丽江新团黑谷近等基因系抗稻瘟病分析

作物学报 ›› 2006, Vol. 32 ›› Issue (06): 799-804.

丽江新团黑谷近等基因系抗稻瘟病分析

付崇允;王玉平;马玉清;王玲霞;马炳田;李仕贵

四川农业大学水稻研究所, 四川温江611130；作物基因资源与遗传改良教育部重点实验室, 四川雅安625014

收稿日期:2005-05-30 修回日期:1900-01-01 出版日期:2006-06-12 网络出版日期:2006-06-12
通讯作者: 李仕贵

Identification of IRBL Near-isogenic Lines for Rice Blast Resistance

FU Chong-Yun,WANG Yu-Ping,MA Yu-Qing,WANG Li-Xia,MA Bing-Tian,LI Shi-Gui

Rice Research Institute, Sichuan Agriculture University, Wenjiang 611130, Sichuan; Key Laboratory of Crop Genetic Resources and Improvement/Sichuan Agricultural University, Ministry of Education, Ya’an 625014, Sichuan, China

Received:2005-05-30 Revised:1900-01-01 Published:2006-06-12 Published online:2006-06-12
Contact: LI Shi-Gui

摘要/Abstract

摘要：

利用31个稻瘟病菌株对由国际水稻研究所育成以不具有主效抗性基因的丽江新团黑谷为轮回亲本的一套单基因近等基因系和8个抗性基因组合进行接种鉴定，结果表明，不同抗性基因的抗谱存在显著差异，其中IRBLZ-Fu(Pi-z)、IRBLZ5-CA(Pi-z-5)、IRBLZt-T(Pi-z-t)、IRBL9-W(Pi-9(t))的抗性频率分别为93%、97％、90％和96％，可初步认为Pi-z、 Pi-z-5、 Pi-z-t、Pi-9(t)为广谱抗性基因；不同抗性基因组合的抗谱均较其亲本宽，主要表现为抗性基因间的互补效应和积加效应，本研究为基因聚合培育广谱持久的抗性品种提供了理论依据。

关键词: 稻瘟病, 近等基因系, 主效抗性基因, 抗性分析

Abstract:

To elucidate the resistance spectra of resistance genes and the feasibility of breeding the cultivar with durable and broad-spectrum resistance by integrating resistance genes, the monogenic NILs bred by IRRI with the background of LTH, a native variety in yunnan without any major resistance gene and their 8 combinations were identified by inoculating 31 Magnaporthe grisea isolates. The results indicated that the resistance spectra were remarkably different among the lines, and the resistance frequencies of IRBLZ-Fu(Pi-z), IRBLZ5-CA(Pi-z-5), IRBLZt-T(Pi-z-t), IRBL9-W(Pi-9(t)) were 93％，97％，90％ and 96％, respectively, showing that the four genes Pi-z, Pi-z-5, Pi-z-t, and Pi-9(t) were perceived preliminarily to be broad-spectrum resistance genes. At the same time, to avoid to the linkage, the resistance genes in different chromosomes were accumulated except for Pi-k-s and Pi-k-p.
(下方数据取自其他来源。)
(** Pruning can follow a dangling iterator.  On a node that has not
    marked a current chain, with two forks of which the losing one was seen
    first at the next height, adding the block that makes the winning fork
    irreversible removes the block the iterator was advanced to. *)
Theorem prune_dangling_iterator :
  let db := (fdb_insert (forks.add_all [forks.R; forks.A; forks.B; forks.B2; forks.A2; forks.A3]) forks.A4).1 in
  let pruned := fdb_erase (emit_irreversible db forks.A) (bs_id forks.A) in
  head (fdb_by_num db) = Some (bs_id forks.A) ∧
  lower_bound pruned 2 = Some (bs_id forks.B) ∧
  num_successor pruned (bs_id forks.B) = Some (bs_id forks.B2) ∧
  (get_block pruned (bs_id forks.B2) = Some forks.B2 ∧
   match remove pruned (bs_id forks.B) with
   | Some db' => get_block db' (bs_id forks.B2) = None
   | None => False
   end) ∧
  add_state (forks.add_all [forks.R; forks.A; forks.B; forks.B2; forks.A2; forks.A3]) forks.A4 = None.
Proof. by vm_compute. Qed.

Lemma remove_spec_witness :
  ∃ db', remove forks.two_forks (forks.did 3) = Some db' ∧ get_block db' (forks.did 4) = None ∧
    get_block db' (forks.did 2) = Some forks.A.
Proof.
  assert (Hn : ¬ builds_on (fdb_index forks.two_forks) [forks.did 3] (forks.did 2)).
  { intros H. by destruct (builds_on_higher forks.two_forks (forks.did 3) forks.B _ forks.A
      forks.two_forks_linked ltac:(by vm_compute) H ltac:(by vm_compute)). }
  destruct (remove_spec forks.two_forks (forks.did 3)) as (db' & Hr & _ & _ & Hx).
  - apply forks.add_all_wf.
  - exists (forks.did 2). split; [by vm_compute; eexists|done].
  - exists db'. split_and!; [done| |].
    + apply (Hx (forks.did 4)). eapply builds_step; [by vm_compute|]. apply builds_root. apply list_elem_of_here.
    + rewrite (proj2 (Hx (forks.did 2)) Hn). by vm_compute.
Defined.

Lemma fetch_branch_from_spec_witness :
  ∃ r1 r2, fetch_branch_from forks.two_forks (forks.did 4) (forks.did 5) = Some (r1, r2).
Proof.
  destruct (fetch_branch_from_spec forks.two_forks (forks.did 4) (forks.did 5) forks.B2 forks.A2
    [forks.B2; forks.B] [forks.A2; forks.A] forks.B forks.A) as (r1 & r2 & _ & _ & H & _);
    [apply forks.add_all_wf|apply forks.two_forks_linked|by vm_compute|by vm_compute| | |done|done|by eauto].
  - eapply branch_cons; [by vm_compute|constructor].
  - eapply branch_cons; [by vm_compute|constructor].
Defined.

Lemma get_block_in_current_chain_by_num_spec_witness :
  is_Some (get_block_in_current_chain_by_num forks.current_chain 2).
Proof.
  apply (get_block_in_current_chain_by_num_spec forks.current_chain 2); [apply forks.add_all_wf|].
  exists (forks.did 2), (forks.st 2 2 1 0 0 true). by vm_compute.
Defined.

Lemma add_state_spec_witness :
  ∃ db', add_state forks.current_chain (forks.st 5 3 2 2 0 true) = Some (db', Ok ()).
Proof.
  destruct (add_state_spec forks.current_chain (forks.st 5 3 2 2 0 true)) as (db' & H & _); [..|by eauto].
  - apply forks.add_all_wf.
  - by vm_compute.
  - apply forks.check_linked. by vm_compute.
  - intros i b Hb. apply Z.leb_le. revert i b Hb. apply forks.check_states. by vm_compute.
  - intros o i b Ho Hob _ _. exists (forks.st 2 2 1 0 0 true).
    assert (o = forks.st 1 1 0 0 0 true) as ->.
    { set (db1 := (fdb_insert _ _).1) in *.
      assert (Hh : head (fdb_by_num db1) = Some (forks.did 1)) by by vm_compute.
      assert (Hr : get_block db1 (forks.did 1) = Some (forks.st 1 1 0 0 0 true)) by by vm_compute.
      rewrite Hh in Ho. injection Ho as Ho. rewrite <- Ho in Hob. congruence. }
    split_and!; [by vm_compute..|]. intros j c Hc Hn Hcc.
    pose proof (forks.check_states (λ b, negb (bs_num b =? 2) || negb (bs_in_current_chain b) ||
      bool_decide (bs_id b = forks.did 2)) (fdb_insert forks.current_chain (forks.st 5 3 2 2 0 true)).1
      ltac:(by vm_compute) j c Hc) as Hok.
    cbn in Hn. cbn beta in Hok. rewrite Hcc, Hn in Hok. cbn in Hok. apply bool_decide_eq_true in Hok.
    assert (Hwf : fdb_wf (fdb_insert forks.current_chain (forks.st 5 3 2 2 0 true)).1).
    { apply (fdb_insert_wf forks.current_chain (forks.st 5 3 2 2 0 true)); [apply forks.add_all_wf|].
      assert (Hins : (fdb_insert forks.current_chain (forks.st 5 3 2 2 0 true)).2 = true) by by vm_compute.
      rewrite <- Hins at 2. apply surjective_pairing. }
    rewrite <- (wf_ids _ Hwf _ _ Hc). done.
Defined.

Lemma set_bft_irreversible_spec_witness :
  ∃ db', set_bft_irreversible forks.two_forks (forks.did 3) = Some db' ∧
    get_block db' (forks.did 4) = Some (set_bft 2 forks.B2).
Proof.
  destruct (set_bft_irreversible_spec forks.two_forks (forks.did 3) forks.B) as (db' & H & _ & Hx & _).
  - apply forks.add_all_wf.
  - by vm_compute.
  - by vm_compute.
  - intros i c p Hc Hp.
    pose proof (forks.check_states (λ b, bhs_bft_irreversible b =? 0) forks.two_forks ltac:(by vm_compute)) as Hz.
    pose proof (Hz _ _ Hc). pose proof (Hz _ _ Hp). cbn in *. lia.
  - exists db'. split; [done|]. apply (Hx (forks.did 4) forks.B2); [by vm_compute|].
    eapply builds_step; [by vm_compute|]. apply builds_root, list_elem_of_here.
Defined.

(** The head stays although the confirmed fork has become the better one. *)
Lemma add_header_confirmation_keeps_head_witness :
  match add_header_confirmation (forks.add_all [forks.R; forks.A; forks.B])
          (HeaderConfirmation (forks.did 3) 1 100) with
  | Some (db', _) => fdb_head db' = Some (forks.did 2) ∧ head (fdb_by_lib db') = Some (forks.did 3)
  | None => False
  end.
Proof.
  destruct (add_header_confirmation _ _) as [[db' r]|] eqn:H; [|by vm_compute in H].
  split; [|vm_compute in H; by injection H as <- <-].
  rewrite (add_header_confirmation_keeps_head _ _ _ _ H). by vm_compute.
Defined.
The resistance spectra of the combinations were broader than those of their parents because of complement effect and additive effect. Namely, on the one hand, the lines with single resistance gene were susceptible to some isolates, or some was susceptible, and some resistant, but the combination was resistant. On the other hand, some lines with single resistance gene and some combinations were susceptible to some isolates, but the size and the number of the lesion of the combinations were less than those of the lines with single resistance genes. Integrating several resistance genes into a cultivar would be useful for expanding resistance spectrum and durability. Pi-z, Pi-z-5, Pi-z-t and Pi-9(t) had great potential in resistance breeding, in spite of that the mechanism of their broad spectrum was not known. In addition, the resistance spectrum of the combination was broader than those of Pi-k-s and Pi-k-p. It’s not clear whether the mechanism of the broader spectrum was similar or same to the relation between EDS1 and PAD4 in Arabidopsis thaliana.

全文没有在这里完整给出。